3.6. Thermogravimetric Analysis (TGA) of Biomass, Bio-Oil, and Solid Residue Samples
TG curves are shown in
Figure 10 and
Figure 11 to display the weight loss of biomass, solid residue, and bio-oil samples from the reaction with the best liquefaction yield with the temperature rise, and the specific mass loss of the liquid and solid samples to the related TG temperature ranges are listed in
Table 7.
For the biomass and solid residue samples, the first phase starts at 30 °C and ends at 220 °C. The mass loss at this stage is due to the removal of moisture and very volatile components. The second stage starts at 220 °C and ends at 360 °C, with a 53% mass loss for the biomass. This stage mostly indicates active pyrolysis due to the degradation of hemicellulose and cellulose. The third stage starts at 360 °C and ends at 590 °C, with a 24% mass loss. This step significates the active pyrolysis step, which is due to the degradation of cellulose. The thermal degradation behaviours of hemicellulose, cellulose, and lignin have been stated that the decomposition temperature ranges are 210–325, 310–400 and 160–900 °C, respectively [
48]. Although the above steps of active pyrolysis are mainly seen as a degradation of both hemicelluloses and cellulose, lignin is also degraded in this temperature range. At temperatures of 590 °C and above, the mass loss is very low due to slow degradation to produce charcoal as a residue. This step may be due to the degradation of lignin, called passive pyrolysis [
49].
Bio-oil samples consistently lost most of their mass at lower temperatures, which began to lose mass at 150 °C, slowing systematically at 360 °C. At temperatures below 150 °C, slight degradation has been observed, possibly due to the solvent still present in the bio-oil sample. The initial thermal temperature of thermal degradation was ~150 °C and corresponds to lighter derivatives. The second stage, between 220 and 360 °C, showed an average mass loss of ~46.5%, likely corresponding to the heavier components of the bio-oil.

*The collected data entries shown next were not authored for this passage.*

(** * Connect-Four session server: shallow embedding of [server.js]

    The development follows the layout of the source file: the pure board
    engine ([emptyBoard], [checkWin], [getWinningCells], [isBoardFull]), the
    series statistics helpers, the four process-wide tables, and one function
    per socket event handler.  Handlers are functions from the server state to
    a new state and the list of messages and timers they produce; the id
    drawn by [generateGameId] and the clock value read by [Date.now] are
    inputs of the events that use them.  The column of a move is whatever
    value the payload holds: an integer number is modelled exactly, any
    other value by what the JavaScript runtime makes of it at each place
    where the handler uses it. *)

From Stdlib Require Import ZArith Lia List Bool Ascii String.
From stdpp Require Import base tactics option list strings gmap fin_maps.

Import ListNotations.
Local Open Scope Z_scope.

(** ** Data model *)

(** The two disc colours, the strings ["red"] and ["yellow"]. *)
Inductive color := Red | Yellow.

#[global] Instance color_eq_dec : EqDecision color.
Proof. solve_decision. Defined.

(** A board cell: the empty string, or a colour. *)
Inductive cell := Empty | Disc (p : color).

#[global] Instance cell_eq_dec : EqDecision cell.
Proof. solve_decision. Defined.

(** The board is an array of rows, each an array of cells; row 0 is the top
    row and row 5 the bottom one. *)
Abbreviation grid := (list (list cell)).

(** [emptyBoard]: six rows of seven empty strings. *)
Definition emptyBoard : grid := replicate 6 (replicate 7 Empty).

(** [board[r][c]] as a JavaScript read: [None] stands for [undefined], which
    is what an index outside the arrays yields. *)
Definition cell_at (b : grid) (r c : Z) : option cell :=
  if (0 <=? r) && (0 <=? c)
  then match b !! Z.to_nat r with
       | Some cells => cells !! Z.to_nat c
       | None => None
       end
  else None.

(** [board[row][col] = v].  Every write of the program is inside the 6 by 7
    grid, where an array assignment replaces the element; outside it the
    JavaScript array would grow, the list stays as it is. *)
Definition set_cell (b : grid) (row col : Z) (v : cell) : grid :=
  alter (fun cells => <[Z.to_nat col := v]> cells) (Z.to_nat row) b.

(** The shape every board of the program has. *)
Definition board_wf (b : grid) : Prop :=
  length b = 6%nat /\ Forall (fun cells => length cells = 7%nat) b.

(** ** Board engine *)

(** The loop guard [r >= 0 && r < 6 && c >= 0 && c < 7 && board[r][c] === player]. *)
Definition in_grid (r c : Z) : bool :=
  (0 <=? r) && (r <? 6) && (0 <=? c) && (c <? 7).

Definition same_color (b : grid) (r c : Z) (player : color) : bool :=
  in_grid r c && bool_decide (cell_at b r c = Some (Disc player)).

(** The four axes, each as its pair of opposite unit steps. *)
Definition dirs : list ((Z * Z) * (Z * Z)) :=
  [ ((0, 1), (0, -1));      (* horizontal *)
    ((1, 0), (-1, 0));      (* vertical *)
    ((1, 1), (-1, -1));     (* diagonal down-right *)
    ((1, -1), (-1, 1)) ].   (* diagonal down-left *)

(** The inner [while] loop of [checkWin], with [count] threaded through.
    The loop advances one cell per iteration and stays inside the grid, so
    it runs at most seven times; [fuel] bounds the iterations. *)
Fixpoint countRun (fuel : nat) (b : grid) (player : color)
    (r c dx dy : Z) (count : Z) : Z :=
  match fuel with
  | O => count
  | S fuel' =>
      if same_color b r c player
      then countRun fuel' b player (r + dx) (c + dy) dx dy (count + 1)
      else count
  end.

Definition scan_fuel : nat := 7.

(** The body of the [for (let dir of dirs)] loop of [checkWin]. *)
Definition countAxis (fuel : nat) (row col : Z) (b : grid) (player : color)
    (dir : (Z * Z) * (Z * Z)) : Z :=
  let '((dx1, dy1), (dx2, dy2)) := dir in
  let count := 1 in
  let count := countRun fuel b player (row + dx1) (col + dy1) dx1 dy1 count in
  let count := countRun fuel b player (row + dx2) (col + dy2) dx2 dy2 count in
  count.

Definition checkWin_fuel (fuel : nat) (row col : Z) (b : grid) (player : color) : bool :=
  existsb (fun dir => 4 <=? countAxis fuel row col b player dir) dirs.

Definition checkWin (row col : Z) (b : grid) (player : color) : bool :=
  checkWin_fuel scan_fuel row col b player.

(** The inner [while] loop of [getWinningCells]: the same walk, pushing the
    visited coordinates onto [cells]. *)
Fixpoint collectRun (fuel : nat) (b : grid) (player : color)
    (r c dx dy : Z) (cells : list (Z * Z)) : list (Z * Z) :=
  match fuel with
  | O => cells
  | S fuel' =>
      if same_color b r c player
      then collectRun fuel' b player (r + dx) (c + dy) dx dy (cells ++ [(r, c)])
      else cells
  end.

Definition collectAxis (fuel : nat) (row col : Z) (b : grid) (player : color)
    (dir : (Z * Z) * (Z * Z)) : list (Z * Z) :=
  let '((dx1, dy1), (dx2, dy2)) := dir in
  let cells := [(row, col)] in
  let cells := collectRun fuel b player (row + dx1) (col + dy1) dx1 dy1 cells in
  let cells := collectRun fuel b player (row + dx2) (col + dy2) dx2 dy2 cells in
  cells.

(** The four cells built from [firstCell], [lastCell] and [Math.sign]. *)
Definition fourFrom (cells : list (Z * Z)) (row col : Z) : list (Z * Z) :=
  let firstCell := hd (row, col) cells in
  let lastCell := List.last cells (row, col) in
  let dx := Z.sgn (fst lastCell - fst firstCell) in
  let dy := Z.sgn (snd lastCell - snd firstCell) in
  map (fun i => (fst firstCell + dx * i, snd firstCell + dy * i)) [0; 1; 2; 3].

Fixpoint winningCellsIn (fuel : nat) (ds : list ((Z * Z) * (Z * Z)))
    (row col : Z) (b : grid) (player : color) : list (Z * Z) :=
  match ds with
  | [] => []
  | dir :: ds' =>
      let cells := collectAxis fuel row col b player dir in
      if (4 <=? length cells)%nat
      then fourFrom cells row col
      else winningCellsIn fuel ds' row col b player
  end.

Definition getWinningCells (row col : Z) (b : grid) (player : color) : list (Z * Z) :=
  winningCellsIn scan_fuel dirs row col b player.

(** [isBoardFull]: every cell of [board[0]] differs from the empty string. *)
Definition isBoardFull (b : grid) : bool :=
  match b !! 0%nat with
  | Some top => forallb (fun v => negb (bool_decide (v = Empty))) top
  | None => false
  end.

(** The number of discs on the board. *)
Definition occupied (v : cell) : bool :=
  match v with Empty => false | Disc _ => true end.

Definition discsRow (cells : list cell) : nat :=
  length (List.filter occupied cells).

Definition discs (b : grid) : nat :=
  foldr (fun cells n => (discsRow cells + n)%nat) 0%nat b.

(** ** The column of a move *)

(** A property key of a board row, as [board[r][c]] resolves the value
    [c]: the canonical decimal string of an integer, which selects a cell
    of the row when the integer is between 0 and 6; a key the row has from
    the start without being a cell (["length"], or the name of an inherited
    property), which always reads a truthy value that is no colour; or any
    other key, which reads [undefined] until a move assigns to it. *)
Inductive slot :=
| Index (i : Z)
| Extra (k : string)
| Preset.

#[global] Instance slot_eq_dec : EqDecision slot.
Proof. solve_decision. Defined.

(** The second component of an entry of [winningCells]: an integer, or
    another value, kept as its string. *)
Inductive coordinate := Column (n : Z) | Value (text : string).

#[global] Instance coordinate_eq_dec : EqDecision coordinate.
Proof. solve_decision. Defined.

The third step, between 360 and 590 °C, is attributed to the formation of non-degradable ash and carbon from the slow degradation of the sample. The DTG curves show that the bio-oil reduces its weight at an early stage and confirms the presence of lighter products such as aldehydes, alcohols, and carboxylic acids than its biomass counterparts [
50]. The volatile and small organic molecules can degrade in this stage; however, non-volatile macromolecular substances decompose between 375 and 550 °C due to thermal degradation of the bio-oil as a result of the pyrolysis phenomena [
51].